TOPEKA — As a monumental trade deal President Donald Trump has labeled one of the worst works its way through renegotiation, Kansas’ two U.S. senators are pushing the administration to maintain the deal because of its benefits for Kansas farmers and ranchers.
Sens. Pat Roberts and Jerry Moran, Kansas Republicans, have urged the administration to remain in the North American Free Trade Agreement in a series of speeches, committee proceedings, press releases and conversations, which earned Roberts Trump’s label as, “our NAFTA guy.”
“I have had many personal conversations with the president — one at the Christmas party at the White House, probably not the best time to talk to the president,” Roberts said.
Moran, Roberts and farm advocacy groups have warned pulling out of NAFTA, as Trump has threatened, could have devastating effects on Kansas farmers, who last year exported more than $4 billion in agricultural goods worldwide. Kansas exported more than $3.6 million in overall goods and services to Canada and Mexico last year, according to the International Trade Administration.
NAFTA eliminated many tariffs on goods exported and imported from the three countries and is credited with a growth in international trade. Critics say it shifted jobs overseas.
Losing the tariff-free trade opportunities would mean U.S. exporters would have to compete to sell in markets they’ve dominated under NAFTA.
“By walking away, it strengthens our competitors so when the market does come back all of sudden, we have to compete with them,” said Ryan Flickner, senior director of the Kansas Farm Bureau.
Flickner said the Kansas Farm Bureau also had been advocating on NAFTA’s behalf, and the organization is in “lockstep” with Moran and Roberts’ concerns. Moran and Congressman Roger Marshall, a Republican in Kansas’ big First District, both spoke at the organization’s annual meeting last week about the importance of NAFTA, and members sent 1,000 emails to the U.S. Trade Representative Ambassador Robert Lighthizer, Commerce Secretary Wilbur Ross, Agriculture Secretary Sonny Perdue, the White House and Kansas’ congressional delegation.
Bureau president Richard Felts also has been involved with a new Farmers for Free Trade advocacy group, Flickner said.
Todd Domer, vice president of communications for the Kansas Livestock Association, said his organization had spoken with Roberts and Moran because NAFTA has implications for livestock and beef trade, too. He said NAFTA results in approximately $2 billion beef exports each year. His organization does support updating NAFTA’s terms.

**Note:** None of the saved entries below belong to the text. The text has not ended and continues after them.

(* ===== verification/Logging.v ===== *)
(** * Logging (pkg/logging)

    The loggers of the package over those of logr, and the filter that is put
    between klog and the logger of a program.  What is logged is what reaches
    the sink of the program. *)

From S2P Require Import Prelude GoStrings.

(** [strings.Contains(s, substr)] *)
Fixpoint Contains (s substr : bytes) : bool :=
  bool_decide (take (length substr) s = substr) || match s with [] => false | _ :: s' => Contains s' substr end.

Lemma Contains_iff (s substr : bytes) : Contains s substr = true <-> exists l r, s = l ++ substr ++ r.
Proof.
  induction s as [|c s IH]; cbn [Contains]; rewrite orb_true_iff, bool_decide_eq_true.
  - rewrite take_nil. split; [intros [<-|?]; [by exists [], []|done]|].
    intros (l & r & H). symmetry in H. apply app_eq_nil in H as [_ H]. apply app_eq_nil in H as [-> _]. by left.
  - rewrite IH. split.
    + intros [H|(l & r & ->)]; [exists [], (drop (length substr) (c :: s)); cbn [app]; by rewrite <- H at 1; rewrite take_drop|by exists (c :: l), r].
    + intros (l & r & H). destruct l as [|c' l]; cbn in H.
      * left. by rewrite H, take_app_length.
      * right. simplify_eq. by exists l, r.
Qed.

(** What go-logr/logr has of a sink: messages and errors it is given, the levels
    it logs at, and the sinks made of it.  Not every sink counts the depth of
    calls. *)
Class LogSink (S KV : Type) := {
  sinkInfo : S -> Z -> string -> list KV -> list (Z * string * list KV);
  sinkError : S -> string -> list KV -> list (string * list KV);
  sinkEnabled : S -> Z -> bool;
  sinkWithValues : list KV -> S -> S;
  sinkWithName : string -> S -> S;
  sinkWithCallDepth : option (Z -> S -> S)
}.

(** ** The filter of klog's messages *)

Section filter.
Context {S KV : Type} {LS : LogSink S KV}.

(** A sink that is filtered, or the program's own: a sink is replaced by one of
    the type the method it was asked for has. *)
Inductive sink := plain (s : S) | requestThrottlingFilter (LogSink_ : S).

Definition klogToLogrLevel (klogLvl : Z) : Z := if (3 <=? klogLvl)%Z then (klogLvl - 3)%Z else 0%Z.

Definition throttling (msg : string) : bool := Contains (s2b msg) (s2b "Waited for ") && Contains (s2b msg) (s2b "  request: ").

Definition filterInfo (l : S) (level : Z) (msg : string) (kv : list KV) : list (Z * string * list KV) :=
  if negb (Contains (s2b msg) (s2b "Waited for ")) || negb (Contains (s2b msg) (s2b "  request: ")) then []
  else sinkInfo l (klogToLogrLevel level) msg kv.

Definition filterEnabled (l : S) (level : Z) : bool := sinkEnabled l (klogToLogrLevel level).

Definition filterWithCallDepth (depth : Z) (l : S) : sink :=
  match sinkWithCallDepth with Some f => requestThrottlingFilter (f depth l) | None => requestThrottlingFilter l end.

(** The methods of a sink; those the filter does not have are those of the sink
    it embeds. *)
#[export] Instance sink_LogSink : LogSink sink KV := {|
  sinkInfo l := match l with plain s => sinkInfo s | requestThrottlingFilter s => filterInfo s end;
  sinkError l := match l with plain s | requestThrottlingFilter s => sinkError s end;
  sinkEnabled l := match l with plain s => sinkEnabled s | requestThrottlingFilter s => filterEnabled s end;
  sinkWithValues kv l := match l with plain s | requestThrottlingFilter s => plain (sinkWithValues kv s) end;
  sinkWithName n l := match l with plain s | requestThrottlingFilter s => plain (sinkWithName n s) end;
  sinkWithCallDepth := Some (fun depth l => match l with
    | plain s => match sinkWithCallDepth with Some f => plain (f depth s) | None => plain s end
    | requestThrottlingFilter s => filterWithCallDepth depth s
    end)
|}.

(** Messages that are not about throttled requests are dropped, others are
    logged with their values; levels of 3 and less are logged as information,
    one above as debugging. *)
Lemma filter_exact (l : S) (level : Z) (msg : string) (kv : list KV) :
  sinkInfo (requestThrottlingFilter l) level msg kv = (if throttling msg then sinkInfo l (Z.max 0 (level - 3)) msg kv else []).
Proof.
  cbn. unfold filterInfo, throttling, klogToLogrLevel.
  replace (Z.max 0 (level - 3)) with (if (3 <=? level)%Z then (level - 3)%Z else 0%Z) by (destruct (Z.leb_spec 3 level); lia).
  by destruct (Contains _ _), (Contains _ _).
Qed.

Lemma filter_depth (l : S) (depth level : Z) (msg : string) (kv : list KV) :
  throttling msg = false ->
  match sinkWithCallDepth (LogSink:=sink_LogSink) with
  | Some f => sinkInfo (f depth (requestThrottlingFilter l)) level msg kv = []
  | None => False
  end.
Proof.
  intros Hm. cbn [sinkWithCallDepth sink_LogSink]. unfold filterWithCallDepth.
  destruct (sinkWithCallDepth (S:=S)); rewrite filter_exact; by rewrite Hm.
Qed.

(** A logger made of the filtered one with values or a name is not filtered: it
    logs everything, at klog's levels. *)
Lemma filter_lost (l : S) (level : Z) (msg name : string) (kv kv' : list KV) :
  sinkInfo (sinkWithValues kv' (requestThrottlingFilter l)) level msg kv = sinkInfo (sinkWithValues kv' l) level msg kv /\
  sinkInfo (sinkWithName name (requestThrottlingFilter l)) level msg kv = sinkInfo (sinkWithName name l) level msg kv.
Proof. done. Qed.

End filter.
Arguments sink : clear implicits.

(** ** Crossplane's loggers *)

(** What go-logr/logr has of a logger: V raises its level. *)
Class Logr (L KV : Type) := {
  logrInfo : L -> string -> list KV -> list (Z * string * list KV);
  logrV : Z -> L -> L;
  logrWithValues : list KV -> L -> L;
  logrV_WithValues n kv l : logrV n (logrWithValues kv l) = logrWithValues kv (logrV n l)
}.

Section loggers.
Context {logr KV : Type} {LG : Logr logr KV}.

Inductive Logger := nopLogger | logrLogger (log : logr).

Definition NewNopLogger : Logger := nopLogger.
Definition NewLogrLogger (l : logr) : Logger := logrLogger l.

Definition LoggerInfo (l : Logger) (msg : string) (kv : list KV) : list (Z * string * list KV) :=
  match l with nopLogger => [] | logrLogger log => logrInfo log msg kv end.

Definition LoggerDebug (l : Logger) (msg : string) (kv : list KV) : list (Z * string * list KV) :=
  match l with nopLogger => [] | logrLogger log => logrInfo (logrV 1 log) msg kv end.

Definition LoggerWithValues (kv : list KV) (l : Logger) : Logger :=
  match l with nopLogger => nopLogger | logrLogger log => logrLogger (logrWithValues kv log) end.

(** Debug messages are one level above the others, whatever values were added;
    without a logger nothing is logged. *)
Lemma debug_above (l : logr) (msg : string) (kvs : list (list KV)) (kv : list KV) :
  LoggerDebug (foldl (fun l kv => LoggerWithValues kv l) (NewLogrLogger l) kvs) msg kv =
  LoggerInfo (foldl (fun l kv => LoggerWithValues kv l) (NewLogrLogger (logrV 1 l)) kvs) msg kv.
Proof.
  revert l. induction kvs as [|v kvs IH]; intros l; [done|]. 
  cbn [foldl LoggerWithValues NewLogrLogger]. rewrite <- logrV_WithValues. exact (IH (logrWithValues v l)).
Qed.

End loggers.

(** ** An example: the filter and its loss *)

(** A sink that keeps the messages and their levels. *)
Definition demoSink : LogSink unit unit := {|
  sinkInfo _ level msg kv := [(level, msg, kv)];
  sinkError _ msg kv := [(msg, kv)];
  sinkEnabled _ _ := true;
  sinkWithValues _ s := s;
  sinkWithName _ s := s;
  sinkWithCallDepth := None
|}.

#[local] Existing Instance demoSink.

Example filter_noise :
  sinkInfo (requestThrottlingFilter tt) 4 "Listing and watching" [] = [] /\
  sinkInfo (sinkWithValues [tt] (requestThrottlingFilter tt)) 4 "Listing and watching" [] =
    [(4%Z, "Listing and watching", [])] /\
  sinkInfo (requestThrottlingFilter tt) 4 "Waited for 1s due to throttling,  request: GET" [] =
    [(1%Z, "Waited for 1s due to throttling,  request: GET", [])].
Proof. vm_compute. done. Qed.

“We want them to do that in a manner that protects the existing provisions that have supported beef and agricultural exports,” Domer said.
Moran and Roberts said they had met with Ross on the importance of NAFTA. They both expressed concern the administration might leave NAFTA in order to force a better deal with Canada and Mexico.
“I’m very worried that this administration is going to terminate NAFTA,” Moran said, calling the strategy “very high-risk.”
Roberts also expressed concern about eliminating the three-country trade deal in favor of individual deals with countries.
“Can we improve it, sure? Should we try it, yes? But you don’t terminate something and then try to put it together again,” Roberts said. “That’s like Humpty Dumpty off of the wall.”
With farm commodity prices already low, losing markets would be a problem. Moran said he saw piles of grain on the ground outside an elevator in Kensington because demand has been low. Losing Mexico as a large purchaser of Kansas grain would be “particularly devastating,” he said.
“We have strong competition now. Secondly, that there is lots of grain available,” Moran said. “We need more markets, not less.”
Veronica Nigh, an economist for the American Farm Bureau, said losing export markets would mean a sharp decline in income for farmers, who already have struggled with low crop prices for several years.
“So farmers, I think, would find it really difficult to survive if prices fell again as the result of lost trade deals,” Nigh said.
Nigh said her organization had started to hear from exporters that their Mexican customers are concerned about the negotiations and starting to shop for non-American suppliers despite benefits from buying U.S. goods.
Moran said many of the states that would be affected by NAFTA withdrawal are ones that voted for Trump.
“They need to make certain that they wouldn’t be taken for granted,” Moran said.
Roberts called the fight for NAFTA a “paradox” because Trump won many small towns and rural areas during the 2016 presidential election.
“These are the folks that brought him home,” Roberts said.